Não obstante, atualmente a Caça é uma das atividades mais legisladas que existe.  Foi necessária a responsabilização dos Caçadores, levando-os a encarar a Caça como uma atividade importante, imprescindível, e que não podia mais ser praticada apenas como caçadores/ coletores, mas antes como Caçadores/ Conservadores deste património coletivo que é preciso cuidar para o Futuro. Foi preciso adquirir o conceito da Caça como a Gestão Sustentável dos Recursos Naturais, procurando sempre, a conjugação dos Aspetos Ecológicos, Económicos e Sociais. Se não fosse assim, rapidamente acabaríamos com as espécies cinegéticas e, consequentemente, com a fauna bravia em geral.
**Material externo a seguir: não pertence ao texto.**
Lemma join_config_path root key :
  plain key ->
  Path.join [root; js "users"; key; js "config.json"]
  = Path.join [root; js "users"; key] ++ js "/config.json".
Proof.
  intros Hk. pose proof plain_config_json as Hc. pose proof plain_users as Hu.
  assert (Hkne : key <> []) by apply Hk.
  destruct root as [|c r].
  - rewrite !join_nil_head.
    rewrite !join_nonempty by (done || (repeat constructor; done)).
    cbn [intercalate].
    change (js "users" ++ [SLASH] ++ key ++ [SLASH] ++ js "config.json")
      with (js "users" ++ SLASH :: (key ++ SLASH :: js "config.json")).
    change (js "users" ++ [SLASH] ++ key) with (js "users" ++ SLASH :: key).
    replace (js "users" ++ SLASH :: key ++ SLASH :: js "config.json")
      with ((js "users" ++ SLASH :: key) ++ SLASH :: js "config.json")
      by (by rewrite <- app_assoc).
    apply (normalize_child _ [js "users"] key); try done.
    + by apply (split_slash_snoc (js "users")), plain_slash_free.
    + by apply last_child_not_slash.
  - rewrite !join_nonempty by (done || (repeat constructor; done)).
    cbn [intercalate].
    change ((c :: r) ++ [SLASH] ++ js "users" ++ [SLASH] ++ key ++ [SLASH]
              ++ js "config.json")
      with ((c :: r) ++ SLASH :: (js "users" ++ SLASH :: (key ++ SLASH
              :: js "config.json"))).
    change ((c :: r) ++ [SLASH] ++ js "users" ++ [SLASH] ++ key)
      with ((c :: r) ++ SLASH :: (js "users" ++ SLASH :: key)).
    replace ((c :: r) ++ SLASH :: js "users" ++ SLASH :: key ++ SLASH
               :: js "config.json")
      with (((c :: r) ++ SLASH :: js "users" ++ SLASH :: key) ++ SLASH
              :: js "config.json").
    2: { rewrite <- app_assoc. cbn [app]. by rewrite <- app_assoc. }
    apply (normalize_child _ (Path.split_slash (c :: r) ++ [js "users"]) key); try done.
    + replace ((c :: r) ++ SLASH :: js "users" ++ SLASH :: key)
        with (((c :: r) ++ SLASH :: js "users") ++ SLASH :: key)
        by (by rewrite <- app_assoc).
      rewrite split_slash_snoc by (by apply plain_slash_free).
      by rewrite split_slash_snoc by (by apply plain_slash_free).
    + replace ((c :: r) ++ SLASH :: js "users" ++ SLASH :: key)
        with (((c :: r) ++ SLASH :: js "users") ++ SLASH :: key)
        by (by rewrite <- app_assoc).
      by apply last_child_not_slash.
Qed.

Lemma workspace_children W :
  normal_path W ->
  Path.join [W; js "agent"] = W ++ js "/agent"
  /\ Path.join [W; js "sessions"] = W ++ js "/sessions"
  /\ Path.join [W; js "memory"] = W ++ js "/memory"
  /\ Path.join [W; js "custom"] = W ++ js "/custom".
Proof.
  intros Hn.
  rewrite (proj1 (normal_path_join_child _ _ Hn plain_agent)).
  rewrite (proj1 (normal_path_join_child _ _ Hn plain_sessions)).
  rewrite (proj1 (normal_path_join_child _ _ Hn plain_memory)).
  by rewrite (proj1 (normal_path_join_child _ _ Hn plain_custom)).
Qed.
Mudar e encarar a caça de outra forma, até por que, existem agora novas e preocupantes ameaças, como a perseguição de um setor politico, que devia ser responsável, mas que,  por pura ignorância do complexo meio da Natureza, ataca a Caça, querendo acabar com ela, baseando os seus conhecimentos e argumentos, exclusivamente, nas fábulas do Walt Disney do Rei Leão e do Bambi…

Ainda assim, apesar de todas as adversidades, um estudo económico realizado em 2016 pelo Instituto Nacional de Investigação Agrária e Veterinária (INIAV) concluiu que os caçadores portugueses gastam 103 milhões de euros em bens e serviços, 85 milhões em armas, munições seguros e taxas, 35 milhões em acessórios, vestuário e calçado, 71 milhões em viagens, dormidas e refeições e 33 milhões nos cães. O negócio da caça em Portugal tem um valor estimado de 330 milhões de euros, acrescenta o INIAV.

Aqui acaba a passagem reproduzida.